» WORKING DATA
(** X29.  Positions without data do not count: two simulated series of
    the length of the observations that agree wherever the observation is
    finite get the same efficiency and the same number of no-data points,
    and that number is the number of positions where the observation is
    not finite or its product with the simulated value overflows. *)
Theorem efficiency_ignores_no_data Qsim Qsim' Qdata :
  length Qsim = length Qdata -> length Qsim' = length Qdata ->
  (forall i d, Qdata !! i = Some (Some d) -> Qsim !! i = Qsim' !! i) ->
  computeNashSutcliffeEfficiency Qsim Qdata
  = computeNashSutcliffeEfficiency Qsim' Qdata /\
  exists v,
    computeNashSutcliffeEfficiency Qsim Qdata
    = Ok (v, length (filter (fun p => product_finite (fst p) (snd p) = false)
                       (zip Qsim Qdata))).
Proof.
  intros H1 H2 Hag.
  rewrite !efficiency_of_pairs by assumption. cbv zeta.
  destruct (masks_agree Qsim Qsim' Qdata H1 H2 Hag) as [-> ->].
  rewrite <- (proj2 (masks_agree Qsim Qsim' Qdata H1 H2 Hag)).
  rewrite count_false_masked.
  split; [reflexivity|]. eexists. reflexivity.
Qed.

Lemma efficiency_ignores_no_data_witness :
  computeNashSutcliffeEfficiency [1; 7; 4] observed_sample
  = computeNashSutcliffeEfficiency [1; 0; 4] observed_sample.
Proof.
  apply (efficiency_ignores_no_data [1; 7; 4] [1; 0; 4] observed_sample);
    try reflexivity.
  intros [|[|[|i]]] d Hd; simpl in Hd; try discriminate; reflexivity.
Defined.

End EfficiencyLaws.
Definition captureExtensionErrors (extensionId : option string)
    (options : Params) (w : Window) (st : State) : Result * State :=
  match extensionId with
  | None => (Failure "Extension ID is required", st)
  | Some extId =>
    if negb (truthy extId) then (Failure "Extension ID is required", st)
    else
    match management_get chrome (calls st) extId with
    | inl e => (Failure e, call (ManagementGet extId) st)
    | inr extInfo =>
      let st := call (ManagementGet extId) st in
      let pagePath :=
        match p_page options with
        | Some p => if truthy p then p else "popup"
        | None => "popup"
        end in
      let pageUrl := page_url extId pagePath extInfo in
      match tabs_create chrome (calls st) pageUrl with
      | inl e => (Failure e, call (TabsCreate pageUrl) st)
      | inr tab =>
        let st := call (TabsCreate pageUrl) st in
        let st := foldl (λ acc ev, onDebuggerEvent ev acc) st (early w) in
        let '(attachResult, st) := attachDebugger tab st in
        if has_error attachResult then
          match tabs_remove chrome (calls st) tab with
          | None =>
              (Failure ("Failed to attach debugger: " +:+ error_of attachResult),
               call (TabsRemove tab) st)
          | Some e => (Failure e, call (TabsRemove tab) st)
          end
        else
        let '(_, st) := sendCDPCommand tab "Console.enable" "{}" st in
        let '(_, st) := sendCDPCommand tab "Runtime.enable" "{}" st in
        let st :=
          match extensionErrorStore st !! extId with
          | Some _ => st
          | None =>
              set_extensionErrorStore
                (<[extId := mkStore [] [] (Some tab)]> (extensionErrorStore st)) st
          end in
        let st :=
          set_extensionErrorStore
            (alter (λ s, mkStore (errors s) (console s) (Some tab)) extId
               (extensionErrorStore st)) st in
        let st := foldl (λ acc ev, deliver tab extId ev acc) st (during w) in
        let '(evalResult, st) := sendCDPCommand tab "Runtime.evaluate" probe st in
        let st :=
          set_extensionErrorStore
            (alter (λ s, mkStore (errors s ++ probe_errors evalResult (probe_clock w))
                           (console s) (store_tabId s)) extId
               (extensionErrorStore st)) st in
        if bool_decide (p_closeTab options = Some false) then
          (capture_report extId extInfo pagePath st, st)
        else
          let '(_, st) := detachDebugger tab st in
          match tabs_remove chrome (calls st) tab with
          | None => (capture_report extId extInfo pagePath (call (TabsRemove tab) st),
                     call (TabsRemove tab) st)
          | Some e => (Failure e, call (TabsRemove tab) st)
          end
      end
    end
  end.

(** ** The dispatcher *)

(** The tools whose [case] is not spelled out below: content-script
    forwarding, extension management, the remaining CDP tools, and the
    [default] case. *)
Variable other_tool : string → Params → option TabId → State → Result * State.
(** * scalr-ctl: the specification-driven request/response pipeline

    A shallow embedding of the schema-driven parts of [scalrctl]:
    [scalrctl/commands/__init__.py] (classes [Action], [_OpenAPIBaseSpec],
    [_OpenAPIv2Spec], [_OpenAPIv3Spec]) and [scalrctl/examples.py].

    Python values that come out of [json.loads] are modelled by the type
    [json]; a Python [dict] is an association list in insertion order.
    Python exceptions are modelled by the type [exn] and fallible code
    returns a [result].  The module-level dictionary [_discriminators] is
    a [gmap] threaded through [filter_json_object] by a state-and-exception
    monad whose state survives a raised exception, as a mutated Python
    dictionary does. *)

From Stdlib Require Import ZArith String Ascii List Bool Lia.
From stdpp Require Import base option list strings gmap pretty.

Set Warnings "-register-all".
Local Open Scope string_scope.
Local Open Scope list_scope.

(** ** JSON values *)

Inductive json : Type :=
| JNull
| JBool (b : bool)
| JNum (n : Z)
| JStr (s : string)
| JArr (items : list json)
| JObj (kvs : list (string * json)).

(** ** Exceptions and results *)

(** The text of a [click.ClickException].  The two messages of
    [filter_json_object] are kept as template and arguments: rendering the
    third argument would need Python's [repr] of a list. *)
Inductive message : Type :=
| Msg (text : string)
| MissingRequiredParam (disc_key : json)
| InvalidParamValue (disc_key disc_value : json) (concrete_types : list string).

Inductive exn : Type :=
| ClickException (m : message)
| MultipleClickException (text : string) (code : Z)
| KeyError (k : string)
| IndexError
| TypeError
| AttributeError
| RecursionError
| SchemaError (ref : string).

Inductive result (A : Type) : Type :=
| Ok (a : A)
| Raise (e : exn).
Arguments Ok {A} a.
Arguments Raise {A} e.

Definition rbind {A B} (r : result A) (k : A -> result B) : result B :=
  match r with
  | Ok a => k a
  | Raise e => Raise e
  end.

Declare Scope result_scope.
Delimit Scope result_scope with res.
Notation "x <- r ;; k" := (rbind r (fun x => k))
  (at level 100, r at next level, right associativity) : result_scope.

(** ** Dictionaries *)

Module Dict.

Fixpoint get (kvs : list (string * json)) (k : string) : option json :=
    match kvs with
    | [] => None
    | (k', v) :: rest => if String.eqb k' k then Some v else get rest k
    end.

Definition mem (kvs : list (string * json)) (k : string) : bool :=
    match get kvs k with Some _ => true | None => false end.

  (** [d[k] = v]: an existing key keeps its position, a new key goes last. *)
Fixpoint set (kvs : list (string * json)) (k : string) (v : json)
    : list (string * json) :=
    match kvs with
    | [] => [(k, v)]
    | (k', v') :: rest =>
        if String.eqb k' k then (k', v) :: rest else (k', v') :: set rest k v
    end.

Definition keys (kvs : list (string * json)) : list string := map fst kvs.

  (** The keys of a Python dictionary are pairwise distinct. *)
Fixpoint nodup_keys (kvs : list (string * json)) : bool :=
    match kvs with
    | [] => true
    | (k, _) :: rest => negb (mem rest k) && nodup_keys rest
    end.

End Dict.

(** ** Text

    A [str] is held in UTF-8, so a character is one leading byte and the
    continuation bytes ([10xxxxxx]) that follow it. *)

Definition continuation (c : ascii) : bool :=
  let n := nat_of_ascii c in (128 <=? n)%nat && (n <? 192)%nat.

(** [s] starts in the middle of a character. *)
Definition continued (s : string) : bool :=
  match s with
  | String d _ => continuation d
  | EmptyString => false
  end.

(** The characters of [s], in order. *)
Fixpoint characters (s : string) : list string :=
  match s with
  | EmptyString => []
  | String c rest =>
      match characters rest with
      | following :: others =>
          if continued rest then String c following :: others
          else String c "" :: following :: others
      | [] => [String c ""]
      end
  end.

(** [len(s)] of a [str]: the number of its characters. *)
Definition str_len (s : string) : nat := length (characters s).

(** ** Python primitives on JSON values *)

(** Truth value of an object ([if x:], [x or y], [not x]). *)
Definition truthy (v : json) : bool :=
  match v with
  | JNull => false
  | JBool b => b
  | JNum n => negb (Z.eqb n 0)
  | JStr s => negb (String.eqb s "")
  | JArr l => match l with [] => false | _ => true end
  | JObj kvs => match kvs with [] => false | _ => true end
  end.

(** [a or b] *)
Definition py_or (a b : json) : json := if truthy a then a else b.

(** [v == s] for a string literal [s]. *)
Definition eq_str (v : json) (s : string) : bool :=
  match v with
  | JStr t => String.eqb t s
  | _ => false
  end.

(** [s in t] for two strings: [s] occurs in [t]. *)
Fixpoint is_substring (s t : string) : bool :=
  String.prefix s t ||
  match t with
  | EmptyString => false
  | String _ t' => is_substring s t'
  end.

(** [k in c] for a string [k]. *)
Definition py_in (k : string) (c : json) : result bool :=
  match c with
  | JObj kvs => Ok (Dict.mem kvs k)
  | JArr l => Ok (existsb (fun v => eq_str v k) l)
  | JStr t => Ok (is_substring k t)
  | _ => Raise TypeError
  end.

(** [c[k]] for a string [k]. *)
Definition py_getitem (c : json) (k : string) : result json :=
  match c with
  | JObj kvs =>
      match Dict.get kvs k with
      | Some v => Ok v
      | None => Raise (KeyError k)
      end
  | _ => Raise TypeError
  end.

(** [c.get(k, default)] *)
Definition py_get_default (c : json) (k : string) (default : json) : result json :=
  match c with
  | JObj kvs =>
      match Dict.get kvs k with
      | Some v => Ok v
      | None => Ok default
      end
  | _ => Raise AttributeError
  end.

(** [c.get(k)] *)
Definition py_get (c : json) (k : string) : result json :=
  py_get_default c k JNull.

(** [c.items()] *)
Definition py_items (c : json) : result (list (string * json)) :=
  match c with
  | JObj kvs => Ok kvs
  | _ => Raise AttributeError
  end.

(** [isinstance(v, dict)] *)
Definition isinstance_dict (v : json) : bool :=
  match v with JObj _ => true | _ => false end.

(** [len(c)] *)
Definition py_len (c : json) : result nat :=
  match c with
  | JObj kvs => Ok (length kvs)
  | JArr l => Ok (length l)
  | JStr s => Ok (str_len s)
  | _ => Raise TypeError
  end.

(** ** Strings *)

(** [s.split('/')[-1]]: what follows the last ['/'], the whole string when
    there is none. *)
Fixpoint last_segment_aux (s acc : string) : string :=
  match s with
  | EmptyString => acc
  | String c s' =>
      if Ascii.eqb c "/" then last_segment_aux s' ""
      else last_segment_aux s' (acc +:+ String c "")
  end.

Definition last_segment (s : string) : string := last_segment_aux s "".

(** [ref.split('/')[-1]] on a JSON value. *)
Definition py_last_segment (v : json) : result string :=
  match v with
  | JStr s => Ok (last_segment s)
  | _ => Raise AttributeError
  end.

(** [s.upper()] on ASCII text. *)
Definition upper_ascii (c : ascii) : ascii :=
  let n := nat_of_ascii c in
  if (97 <=? n)%nat && (n <=? 122)%nat then ascii_of_nat (n - 32) else c.

Fixpoint upper (s : string) : string :=
  match s with
  | EmptyString => EmptyString
  | String c s' => String (upper_ascii c) (upper s')
  end.

(** The UTF-8 encoding of the code point [n]. *)
Definition utf8 (n : N) : string :=
  let byte (k : N) := ascii_of_N k in
  let tail (k : N) := byte (128 + k mod 64)%N in
  if (n <? 128)%N then String (byte n) ""
  else if (n <? 2048)%N then
    String (byte (192 + n / 64)%N) (String (tail n) "")
  else if (n <? 65536)%N then
    String (byte (224 + n / 4096)%N)
      (String (tail (n / 64)%N) (String (tail n) ""))
  else
    String (byte (240 + n / 262144)%N)
      (String (tail (n / 4096)%N)
         (String (tail (n / 64)%N) (String (tail n) ""))).

(** The code points that [str.isspace] holds of in Python 3: the ASCII
    ones (tab to carriage return, the four separators, the space), NEL,
    the no-break space, the Ogham space mark, U+2000 to U+200A, the line
    and paragraph separators, the narrow no-break space, the medium
    mathematical space and the ideographic space. *)
Definition WHITE_SPACE : list N :=
  [9; 10; 11; 12; 13; 28; 29; 30; 31; 32; 133; 160; 5760;
   8192; 8193; 8194; 8195; 8196; 8197; 8198; 8199; 8200; 8201; 8202;
   8232; 8233; 8239; 8287; 12288]%N.

Definition is_space (character : string) : bool :=
  existsb (fun n => String.eqb character (utf8 n)) WHITE_SPACE.

Fixpoint drop_spaces (l : list string) : list string :=
  match l with
  | [] => []
  | character :: rest => if is_space character then drop_spaces rest else l
  end.

(** [s.strip()]: [s] without the white space it starts and ends with. *)
Definition lstrip (s : string) : string :=
  String.concat "" (drop_spaces (characters s)).

Definition rstrip (s : string) : string :=
  String.concat "" (rev (drop_spaces (rev (characters s)))).

Definition strip (s : string) : string := rstrip (lstrip s).

(** ['\n'.join(lines)] *)
Fixpoint join (sep : string) (lines : list string) : string :=
  match lines with
  | [] => ""
  | [l] => l
  | l :: rest => l +:+ sep +:+ join sep rest
  end.

(** What the language and the modules outside these sources provide:
    [repr] of a list or dictionary (used by [str.format] and [%s]), the
    regular expression engine of [re], and the functions of
    [scalrctl.utils] that the code calls. *)
Class Runtime : Type := {
  (** [repr(v)] for a list or a dictionary *)
  py_repr : json -> string;
  (** [re.match(pattern, value)]: the matched text, [matches.group()] *)
  re_match : string -> string -> result (option string);
  (** [re.search(pattern, value, re.MULTILINE)] *)
  re_search_multiline : string -> string -> result (option string);
  (** [utils.lookup(response_ref, raw_spec)] *)
  utils_lookup : json -> json -> result json;
  (** [utils.merge_all(data, raw_spec)] *)
  utils_merge_all : json -> json -> result json;
  (** the exception that [utils.reraise(message)] raises *)
  utils_reraise : string -> exn;
}.

(** [str(v)], which is what ['{}'.format(v)] and ['%s' % v] insert. *)
Definition py_str `{Runtime} (v : json) : string :=
  match v with
  | JNull => "None"
  | JBool true => "True"
  | JBool false => "False"
  | JNum n => pretty n
  | JStr s => s
  | JArr _ | JObj _ => py_repr v
  end.

(** ** [SUCCESS_CODES] *)

Definition SUCCESS_CODES (http_method : string) : result string :=
  if String.eqb http_method "get" then Ok "200"
  else if String.eqb http_method "post" then Ok "201"
  else if String.eqb http_method "delete" then Ok "204"
  else if String.eqb http_method "patch" then Ok "200"
  else Raise (KeyError http_method).

(** [x in (a, b, ...)] for strings *)
Definition in_tuple (x : string) (t : list string) : bool :=
  existsb (String.eqb x) t.
(* ===== verification/_CoqProject ===== *)
-Q . S2P
Prelude.v
Sha.v
ShaConfigs.v
GigaIndex.v
Names.v
Links.v
MergeSort.v
Utlist.v
Lists.v
Uthash.v
HashTable.v
HashSort.v
HashSelect.v
HashFunctions.v
Trace.v
Pvfs.v
Rpc.v
Connection.v
MemFs.v
ConnProps.v
ServerCache.v
Split.v
Startup.v
Handlers.v
Balance.v
Placement.v
Reload.v
Directory.v
Splitting.v
Client.v
Listing.v
Routing.v
Serving.v
Online.v
Changes.v
Cluster.v
CacheThreads.v
SplitQueue.v
Mpi.v
Groups.v
ClientMain.v
ThreadTest.v
Benchmarks.v
Simul.v
Mdtest.v
MdtestTree.v
MdtestRuns.v
Lemma Final_agrees x m : fits -> knows x -> represents (base x) m -> 8 * Z.of_nat (length m) < 2 ^ 64 -> Final big c x = Ret (Fips.sha1 m).
Proof.
  intros Hf Hk Hr Hm. unfold Final. rewrite (pad_eq m) by by apply represents_mod. set (z := Z.to_nat _).
  assert (Hz : (z < 64)%nat).
  { subst z. assert (H := Z.mod_pos_bound (55 - Z.of_nat (length m)) 64 ltac:(lia)). lia. }
  destruct (pad_bytes z Hz) as [Hpb Hpl].
  destruct (Update_agrees x m ([0x80] ++ replicate z 0)) as (x1 & -> & Hr1 & Hle1); [done..|]. rewrite bind_Ret.
  assert (Htot : totalLength (base x) = u64 (8 * Z.of_nat (length m))) by (by destruct Hr as (? & ? & ? & ? & ? & ? & ? & ? & ? & ? & ? & Htot)).
  rewrite Htot, u64_small by lia. rewrite store_swapped_64 by (done || lia).
  destruct (Update_agrees x1 _ (be_bytes 8 (8 * Z.of_nat (length m))) Hf ltac:(unfold knows; by rewrite Hle1) Hr1) as (x2 & -> & Hr2 & Hle2).
  { unfold be_bytes. apply Forall_reverse, le_bytes_bytes. }
  { rewrite be_bytes_length. lia. }
  rewrite bind_Ret. f_equal. rewrite <- !app_assoc in Hr2. fold (Fips.pad m) in Hr2. destruct (padded_hash (base x2) m Hr2) as [Hh2 [Hok5 Hokw]].
  unfold Fips.sha1. rewrite <- Hh2, take_ge by lia. f_equal. apply list_fmap_ext. intros i w Hw.
  apply store_digest_be; [done|unfold knows; by rewrite Hle2, Hle1|by eapply Forall_lookup_1].
Qed.

Lemma knows_init junk : knows (Init big c junk).
Proof. unfold knows, Init. cbn. intros ->. apply setEndian_spec. Qed.

End Agreement.

(** ** Properties *)

Section Properties.
Import Sha1 Sha1Facts ShaConfigs.

Lemma hash_of_sha1 big c x msg : fits big c -> length (buffer (base x)) = 64%nat -> Forall is_byte msg -> Z.of_nat (length msg) < 2 ^ 32 ->
  hash_of big c x msg = Ret (Fips.sha1 msg).
Proof.
  intros Hf Hx Hb Hl. unfold hash_of.
  destruct (Update_agrees big c (Init big c x) [] msg) as (x1 & -> & Hr & Hle); [done|apply knows_init|by apply SHA1Init_represents|done|done|].
  rewrite bind_Ret. apply Final_agrees; [done|unfold knows; rewrite Hle; apply knows_init|done|]. cbn [app]. lia.
Qed.
(** What the stack holds where [shahash] allocates its context: the digest
    does not depend on it ([shahash_is_sha1]). *)
Definition stack_context : Sha1.SHA1Context :=
  Sha1.mkSHA1Context 0 (replicate 5 0) 0 (replicate 64 0).

(** [giga_hash_name]: the HASH_LEN characters the caller's array holds
    afterwards. The terminator of [binary2hex] is the character after them. *)
Definition giga_hash_name (hash_key : string) : outcome (list Z) :=
  let len := i32 (Z.of_nat (String.length hash_key)) in
  hash ← Sha1.shahash stack_context
           (take (Z.to_nat (u32 len)) (bytes_of_string hash_key));
  mret (take (Z.to_nat HASH_LEN) (Hex.binary2hex hash)).

(** (int) floor(log2((double) x)): exact for the values of [int], not a
    number for [x < 0] and minus infinity for 0. *)
Definition floor_log2 (x : Z) : outcome Z :=
  if 0 <? x then Ret (Z.log2 x) else Crash ArithUB.

Definition get_radix_from_index (index : Z) : outcome Z :=
  if index =? 0 then Ret 0
  else if index =? 1 then Ret 1
  else l ← floor_log2 index; c_int (l + 1).

Definition get_bit_status (bmap : list Z) (index : Z) : outcome Z :=
  let index_in_bmap := Z.quot index BITS_PER_MAP in
  let bit_in_index := Z.rem index BITS_PER_MAP in
  mask ← c_one_shl bit_in_index;
  bit_info ← c_read bmap index_in_bmap;
  let bit_info := u8 (Z.land bit_info (u8 mask)) in
  mret (if bit_info =? 0 then 0 else 1).

(** The loop of [get_highest_index] over the elements, from [i] down: -1 when
    every element is zero. *)
Fixpoint highest_element (n : nat) (bmap : list Z) : outcome Z :=
  match n with
  | O => Ret (-1)
  | S n' =>
      v ← c_read bmap (Z.of_nat n');
      if v =? 0 then highest_element n' bmap else Ret (Z.of_nat n')
  end.

(** Its loop over the bits of the element found, from [j] down. *)
Fixpoint highest_bit (n : nat) (value : Z) : Z :=
  match n with
  | O => -1
  | S n' =>
      if Z.land value (u8 (Z.shiftl 1 (Z.of_nat n'))) =? 0 then highest_bit n' value
      else Z.of_nat n'
  end.

Definition get_highest_index (bmap : list Z) : outcome Z :=
  index_in_bmap ← highest_element (Z.to_nat MAX_BMAP_LEN) bmap;
  value ← c_read bmap index_in_bmap;
  let bit_in_index := highest_bit (Z.to_nat BITS_PER_MAP) value in
  let max_index := index_in_bmap * BITS_PER_MAP + bit_in_index in
  _ ← c_assert (0 <=? max_index);
  mret max_index.

Definition get_radix_from_bmap (bmap : list Z) : outcome Z :=
  index ← get_highest_index bmap;
  get_radix_from_index index.

Definition get_child_index (index radix : Z) : outcome Z :=
  _ ← c_assert (0 <=? index);
  _ ← c_assert (0 <=? radix);
  step ← c_one_shl radix;
  c_int (index + step).

Definition get_parent_index (index : Z) : outcome Z :=
  if 0 <? index then
    l ← floor_log2 index;
    step ← c_one_shl l;
    c_int (index - step)
  else Ret 0.

Definition get_split_index_for_newserver (index : Z) : outcome Z := get_parent_index index.

(** The loop over the whole bytes of the suffix. *)
Fixpoint whole_bytes (n : nat) (i : Z) (bin_hash : list Z) (index : Z) : outcome Z :=
  match n with
  | O => Ret index
  | S n' =>
      curr_byte ← c_read bin_hash (Sha1.SHA1_HASH_SIZE - 1 - i);
      curr_shift ← c_int (Z.shiftl curr_byte (i * 8));
      index ← c_int (index + curr_shift);
      whole_bytes n' (i + 1) bin_hash index
  end.

Definition compute_index (hash_value : list Z) (radix : Z) : outcome Z :=
  _ ← c_assert (radix <? MAX_RADIX);
  let bin_hash := Hex.hex2binary hash_value in
  let num_useful_bytes := i32 (u64 radix / 8) in
  let residual_useful_bits := i32 (u64 radix mod 8) in
  let num_useful_bytes :=
    if negb (residual_useful_bits =? 0) || (0 <? num_useful_bytes)
    then num_useful_bytes + 1 else num_useful_bytes in
  let n := Z.to_nat (num_useful_bytes - 1) in
  index ← whole_bytes n 0 bin_hash 0;
  let i := Z.of_nat n in
  curr_byte ← c_read bin_hash (Sha1.SHA1_HASH_SIZE - 1 - i);
  one ← c_one_shl residual_useful_bits;
  let curr_mask := one - 1 in
  let curr_value := Z.land curr_byte curr_mask in
  curr_shift ← c_int (Z.shiftl curr_value (i * 8));
  c_int (index + curr_shift).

» TASK REQUIREMENTS
Reproduce, exactly as they stand in the data above, the lines from the one that holds "(drop_spaces (characters s))." to the one that holds "(** ** [SUCCESS_CODES] *)", inclusive.

» RESPONSE
  String.concat "" (drop_spaces (characters s)).

Definition rstrip (s : string) : string :=
  String.concat "" (rev (drop_spaces (rev (characters s)))).

Definition strip (s : string) : string := rstrip (lstrip s).

(** ['\n'.join(lines)] *)
Fixpoint join (sep : string) (lines : list string) : string :=
  match lines with
  | [] => ""
  | [l] => l
  | l :: rest => l +:+ sep +:+ join sep rest
  end.

(** What the language and the modules outside these sources provide:
    [repr] of a list or dictionary (used by [str.format] and [%s]), the
    regular expression engine of [re], and the functions of
    [scalrctl.utils] that the code calls. *)
Class Runtime : Type := {
  (** [repr(v)] for a list or a dictionary *)
  py_repr : json -> string;
  (** [re.match(pattern, value)]: the matched text, [matches.group()] *)
  re_match : string -> string -> result (option string);
  (** [re.search(pattern, value, re.MULTILINE)] *)
  re_search_multiline : string -> string -> result (option string);
  (** [utils.lookup(response_ref, raw_spec)] *)
  utils_lookup : json -> json -> result json;
  (** [utils.merge_all(data, raw_spec)] *)
  utils_merge_all : json -> json -> result json;
  (** the exception that [utils.reraise(message)] raises *)
  utils_reraise : string -> exn;
}.

(** [str(v)], which is what ['{}'.format(v)] and ['%s' % v] insert. *)
Definition py_str `{Runtime} (v : json) : string :=
  match v with
  | JNull => "None"
  | JBool true => "True"
  | JBool false => "False"
  | JNum n => pretty n
  | JStr s => s
  | JArr _ | JObj _ => py_repr v
  end.

(** ** [SUCCESS_CODES] *)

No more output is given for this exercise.